Zitierlink: https://hdl.handle.net/21.11116/0000-0000-8DFD-5
Zusammenfassung
Farming was first introduced to Europe in the mid-seventh millennium bc, and was associated with migrants from Anatolia who settled in the southeast before spreading throughout Europe. Here, to understand the dynamics of this process, we analysed genome-wide ancient DNA data from 225 individuals who lived in southeastern Europe and surrounding regions between 12000 and 500 bc. We document a west–east cline of ancestry in indigenous hunter-gatherers and, in eastern Europe, the early stages in the formation of Bronze Age steppe ancestry.

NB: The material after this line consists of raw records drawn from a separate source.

Lemma messages_append_only_witness :
  ((exists added,
       [user_turn "a"; assistant_turn "b"; user_turn "c"] =
         [user_turn "a"; assistant_turn "b"] ++ added /\
       (1 <= length added)%nat /\
       (length added <= 1 + 1)%nat /\
       (length added <= 2)%nat) /\
   nth_error [user_turn "a"; assistant_turn "b"; user_turn "c"] 1 =
     Some (assistant_turn "b")) /\
  Store.messages
    (clearMessages
       {| Store.messages := [user_turn "a"; assistant_turn "b"; user_turn "c"];
          isLoading := true; error := None |}) = [].
Proof.
  pose proof (messages_append_only
                [Submit "c"; Settle (Throws (ErrorObject "Failed to fetch"))]
                {| store := {| Store.messages := [user_turn "a"; assistant_turn "b"];
                               isLoading := false; error := None |};
                   wire := []; pending := 0 |}
                _ eq_refl) as H.
  pose proof (messages_append_only
                [Submit "c"; Clear]
                {| store := {| Store.messages := [user_turn "a"; assistant_turn "b"];
                               isLoading := false; error := None |};
                   wire := []; pending := 0 |}
                _ eq_refl) as Hclear.
  split; [split |].
  - exact (proj1 H).
  - exact (proj1 (proj2 (proj2 H)) eq_refl 1%nat (assistant_turn "b") eq_refl).
  - exact (proj1 (proj2 Hclear) [Submit "c"] eq_refl).
Defined.

(** ** The shape of every request *)

(** C8: every request that goes out is a POST to the base address
    followed by [/chat], and its body carries the message list together
    with temperature 0.7 and at most 500 tokens; [sendChatMessage] gives
    [fetch] exactly that request, whatever the messages are. *)
Theorem every_request_fixed_sampling :
  forall (evs : list Event) (w : World),
    run start evs = Some w ->
    Forall (fun request =>
              url request = (API_BASE_URL ++ "/chat")%string /\
              url request = "http://localhost:8000/api/chat"%string /\
              method request = "POST"%string /\
              temperature (body request) = Some (7 # 10)%Q /\
              max_tokens (body request) = Some (500 # 1)%Q /\
              exists history,
                Api.messages (body request) = SYSTEM_MESSAGE :: history)
           (wire w) /\
    (forall (fetch : Fetch) (messages : list Message),
        sendChatMessage fetch messages =
        sendChatMessage_settled
          (fetch {| url := (API_BASE_URL ++ "/chat")%string;
                    method := "POST";
                    headers := [("Content-Type", "application/json")]%string;
                    body := {| Api.messages := messages;
                               temperature := Some (7 # 10)%Q;
                               max_tokens := Some (500 # 1)%Q |} |})).
Proof.
  intros evs w Hrun. split; [| reflexivity].
  eapply Forall_impl; [| exact (reachable_wire _ _ Hrun)].
  intros request (content & s & ->). repeat split.
  now eexists.
Qed.

Lemma every_request_fixed_sampling_witness :
  Forall (fun request =>
            url request = (API_BASE_URL ++ "/chat")%string /\
            url request = "http://localhost:8000/api/chat"%string /\
            method request = "POST"%string /\
            temperature (body request) = Some (7 # 10)%Q /\
            max_tokens (body request) = Some (500 # 1)%Q /\
            exists history,
              Api.messages (body request) = SYSTEM_MESSAGE :: history)
         [chat_request (outbound "test" initial)].
Proof.
  exact (proj1 (every_request_fixed_sampling [Submit "test"] _ eq_refl)).
Defined.

(** ** The outcomes of the transport *)

Lemma ok_iff (response : Response) :
  ok response = true <-> 200 <= status response <= 299.
Proof.
  unfold ok. rewrite andb_true_iff, !N.leb_le. tauto.
Qed.

(** X1: the transport returns a value exactly when [fetch] resolved with a
    status in 200-299 and the body parsed, and the value is the parsed
    body; it fails exactly when [fetch] rejected, with the same rejection,
    or the status was outside that range, with the HTTP error text, or the
    body did not parse, with the parser's error. *)
Theorem sendChatMessage_outcomes :
  forall (fetch : Fetch) (messages : list Message),
    (forall data,
        sendChatMessage fetch messages = Returns data <->
        exists response,
          fetch (chat_request messages) = Returns response /\
          200 <= status response <= 299 /\
          json response = Returns data) /\
    (forall e,
        sendChatMessage fetch messages = Throws e <->
        fetch (chat_request messages) = Throws e \/
        exists response,
          fetch (chat_request messages) = Returns response /\
          ((ok response = false /\ e = ErrorObject (http_error_text response)) \/
           (ok response = true /\ json response = Throws e))).
Proof.
  intros fetch messages.
  unfold sendChatMessage, sendChatMessage_settled, http_error_text.
  destruct (fetch (chat_request messages)) as [response | e0]; cbn [bind try_catch].
  - destruct (ok response) eqn:Hok; cbn [negb].
    + destruct (json response) as [body | e1] eqn:Hjson; cbn [bind try_catch].
      * split.
        -- intros data; split.
           ++ intros H; inversion H; subst. exists response.
              repeat split; try apply ok_iff; auto.
           ++ intros (r & Hr & _ & Hbody); inversion Hr; subst. congruence.
        -- intros e; split; [discriminate |].
           intros [H | (r & Hr & [[H _] | [_ H]])]; try discriminate H;
             inversion Hr; subst; congruence.
      * split.
        -- intros data; split; [discriminate |].
           intros (r & Hr & _ & Hbody); inversion Hr; subst. congruence.
        -- intros e; split.
           ++ intros H; inversion H; subst. right. exists response. auto.
           ++ intros [H | (r & Hr & [[H _] | [_ H]])]; try discriminate H;
                inversion Hr; subst; congruence.
    + split.
      * intros data; split; [discriminate |].
        intros (r & Hr & Hrange & _); inversion Hr; subst.
        apply ok_iff in Hrange. congruence.
      * intros e; split.
        -- intros H; inversion H; subst. right. exists response. auto.
        -- intros [H | (r & Hr & [[_ H] | [H _]])]; try discriminate H;
             inversion Hr; subst; [reflexivity | congruence].
  - split.
    + intros data; split; [discriminate |].
      intros (r & Hr & _); discriminate Hr.
    + intros e; split.
      * intros H; inversion H; subst. now left.
      * intros [H | (r & Hr & _)]; [congruence | discriminate Hr].
Qed.

Lemma append_cancel_l (p a b : string) :
  (p ++ a)%string = (p ++ b)%string -> a = b.
Proof.
  induction p as [| c p IH]; cbn; intros H; [exact H |].
  injection H as H. auto.
Qed.

Lemma number_to_string_inj (n m : N) :
  number_to_string n = number_to_string m -> n = m.
Proof.
  unfold number_to_string. intros H.
  assert (Hnonnil : forall k : N, N.to_uint k <> Decimal.Nil).
  { intros [| p]; [discriminate | apply DecimalPos.Unsigned.to_uint_nonnil]. }
  apply DecimalN.Unsigned.to_uint_inj.
  assert (Hn := NilZero.usu (N.to_uint n) (Hnonnil n)).
  assert (Hm := NilZero.usu (N.to_uint m) (Hnonnil m)).
  rewrite H in Hn. congruence.
Qed.

(** X2: the text of an HTTP failure determines the status code: two responses
    that yield the same text have the same status. *)
Theorem http_error_text_determines_status :
  forall (r1 r2 : Response),
    http_error_text r1 = http_error_text r2 -> status r1 = status r2.
Proof.
  intros r1 r2 H. unfold http_error_text in H.
  apply append_cancel_l in H. now apply number_to_string_inj.
Qed.

Lemma http_error_text_determines_status_witness :
  status {| status := 503; json := Returns VNull |} =
  status {| status := 503; json := Throws (ErrorObject "Unexpected end of JSON input") |}.
Proof.
  apply (http_error_text_determines_status
           {| status := 503; json := Returns VNull |}
           {| status := 503; json := Throws (ErrorObject "Unexpected end of JSON input") |}).
  reflexivity.
Defined.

We show that the first farmers of northern and western Europe dispersed through southeastern Europe with limited hunter-gatherer admixture, but that some early groups in the southeast mixed extensively with hunter-gatherers without the sex-biased admixture that prevailed later in the north and west. We also show that southeastern Europe continued to be a nexus between east and west after the arrival of farmers, with intermittent genetic contact with steppe populations occurring up to 2,000 years earlier than the migrations from the steppe that ultimately replaced much of the population of northern Europe.